Saturday, July 8, 2017

Justice League Action "Time Out"

learned:

* Wonder Woman: i can do my own makeup this shoot. a girl's gotta save money somehow. i'm paying for all the dates with Superman.

* H.I.V.E. Master: free will is a disease.
Wonder Woman: didn't hear you freely say that just then, you were too sick to speak.

* Wonder Woman: are all of our villains weird?
Batman: NO ONE is weirder than me.

* H.I.V.E. Master: Wonder Whelp...
Wonder Woman: you insult me with millennial cyberspeak? that really hurts. next time at least call me Wonder Witch and make me a respectable woman.

* Booster Gold: i'm so cool i wear shades when the sky is blackened. did that hydrant just disappear? i need to go to the bathroom, it's like a reverse Pavlovian response.

* Batman: trapping Guy Gardner in the elevator...
Booster Gold: oh, so that's why Green Lantern: The Animated Series was cancelled, nobody could find him. shame, brilliant show.

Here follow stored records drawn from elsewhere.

(** C34 (safety): one share short of the threshold, a group learns nothing about the secret: whatever
    shares [threshold - 1] members hold of a split, every other secret of the same length would
    have produced exactly the same shares for them under one, and only one, choice of the random
    bytes.  With uniformly drawn bytes every secret is therefore equally likely given the shares. *)
Theorem quorum_secrecy secret threshold shares random group secret' :
  draws threshold random -> dealt secret threshold shares random group ->
  NoDup (map share_x group) -> length group = (threshold - 1)%nat ->
  length secret' = length secret -> Forall byte secret' ->
  exists random', draws threshold random' /\
    dealt secret' threshold shares random' group /\
    forall random'', draws threshold random'' -> dealt secret' threshold shares random'' group ->
      forall j, (j < length secret)%nat -> random'' j = random' j.
Proof.
  intros Hd (out & Hs & Hg) Hnd Hlen Hl Hsec'. set (xs := map share_x group).
  assert (Hsh : forall s, In s group -> _)
    by exact (fun s Hin => proj1 (in_split _ _ _ _ _ s Hd Hs) (Hg s Hin)).
  pose proof (split_closed _ _ _ _ _ Hs) as (H2 & H3 & H4 & _).
  assert (Hx : forall x, In x xs -> 1 <= x <= N.of_nat shares).
  { intros x Hin. apply in_map_iff in Hin as (s & <- & Hin). apply (Hsh s Hin). }
  destruct (choose_below (fun j r =>
      (length r = length xs /\ Forall byte r /\
       forall x, In x xs -> evalPoly (nth j secret' 0 :: r) x = evalPoly (nth j secret 0 :: random j) x) /\
      forall r', length r' = length xs -> Forall byte r' ->
        (forall x, In x xs -> evalPoly (nth j secret' 0 :: r') x = evalPoly (nth j secret 0 :: random j) x) ->
        r' = r) random (length secret)) as (random' & Hr & Hrest).
  { intros j Hj. apply completions; auto using evalPoly_byte.
    - apply Forall_forall. intros x Hin. unfold byte. specialize (Hx x Hin). lia.
    - intros Hin. specialize (Hx 0 Hin). lia.
    - rewrite Forall_forall in Hsec'. apply Hsec', nth_In. lia. }
  assert (Lxs : length xs = (threshold - 1)%nat) by (unfold xs; now rewrite length_map).
  assert (Hd' : draws threshold random').
  { intros j. destruct (Nat.lt_ge_cases j (length secret)) as [Hj|Hj].
    - destruct (Hr j Hj) as [(? & ? & _) _]. split; congruence.
    - rewrite (Hrest j Hj). apply Hd. }
  destruct (split_ok secret' threshold shares random' H2 H3) as [out' Hs'].
  { intros ->. apply H4. now apply length_zero_iff_nil. }
  exists random'. split; [exact Hd'|]. split.
  - exists out'. split; [exact Hs'|]. intros s Hin. apply (in_split _ _ _ _ _ s Hd' Hs').
    destruct (Hsh s Hin) as (? & Hy & Hv). rewrite Hl. split; [assumption|]. split; [exact Hy|].
    intros j Hj. rewrite Hv by exact Hj. symmetry. apply (Hr j Hj). now apply in_map.
  - intros random'' Hd'' (out'' & Hs'' & Hg'') j Hj. destruct (Hd'' j) as [Lj Bj].
    apply (Hr j Hj); [congruence|exact Bj|]. intros x Hin.
    apply in_map_iff in Hin as (s & <- & Hin).
    destruct (proj1 (in_split _ _ _ _ _ s Hd'' Hs'') (Hg'' s Hin)) as (_ & _ & Hv'').
    destruct (Hsh s Hin) as (_ & _ & Hv). rewrite <- Hv, <- Hv'' by lia. reflexivity.
Qed.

* Batman: you're the worst person who's ever lived! get off your phone!
Booster Gold: but i'm calling my mom crying about what you said.

* Batman: frozen doves in the air?
Booster Gold: PRINCE HAS RETURNED!!! you knew he would.

* the two see a frozen Wonder Woman.
Batman: don't get any ideas, she'll kick your ass.
Booster Gold: and he tells me to get off the internet. you're the one with the dirty mind.

* Batman: DON'T HURT THE GIANT BATS!!!

* Booster Gold: time fissures and epicenters and such. you'll have to rubber-band back there and forget how valiant i was. you're rubber, i'm glue...
Batman: I AM VENGEANCE. I AM THE NIGHT. I AM THE ROCK WHICH CRUSHES PAPER!!!
Booster Gold: man, were you ever a kid? who was free and played games? i mean before your parents' murder.

* Batman: what happened?
Booster Gold: we went through the stargate...
Batman: might be a trademark issue. check with S&P.

* Booster Gold: chronal nausea...
Batman: cat AIDS?
Booster Gold: buddy you really gotta get off those memes.
Booster Gold: *the flash* ah. Polaroid. never goes out of style.

* Batman: how long have you been doing this?
Booster Gold: that's private, dude.

* Batman: y'know, the Bat Cave was the first man cave.
Booster Gold: but does it have foosball?
Batman: it's got Nok Hockey and Carrom.
Booster Gold: you win. nostalgia bomb wins.

* Booster Gold: touch your nose with your tongue? what? that's what i learned at my youth center.

* Booster Gold: nobody ever sets out to be the rat guy. except maybe if your dad was an exterminator. i'm the rat guy of time. i'm John Goodman in Arachnophobia.
Batman: Spider-Man is Marvel, i was forbidden to see that film as a kid.
Booster Gold: i'm about to use my Michael Jackson voice and sing about Ben.

* Booster Gold: you're a big girl aintcha.
Chronovore: i'm not into labels.

* Batman: you look like Eustace Bagge.
Booster Gold: who?
Batman: millennials. you missed all the good cartoons we all saw as kids.

* Batman: i hope one day i'll figure out how badly i misjudged you and that you're really an okay guy.
Booster Gold: yeah, i don't see that ever really happening...so...therein lies the tragedy.

* Batman: *scolding* and one more thing...
Booster Gold: what?
Batman: you have beautiful eyes.

* Wonder Woman: sure you weren't too harsh on the kid?
Batman: he needs this.
Wonder Woman: where the fuck is my ten dollars?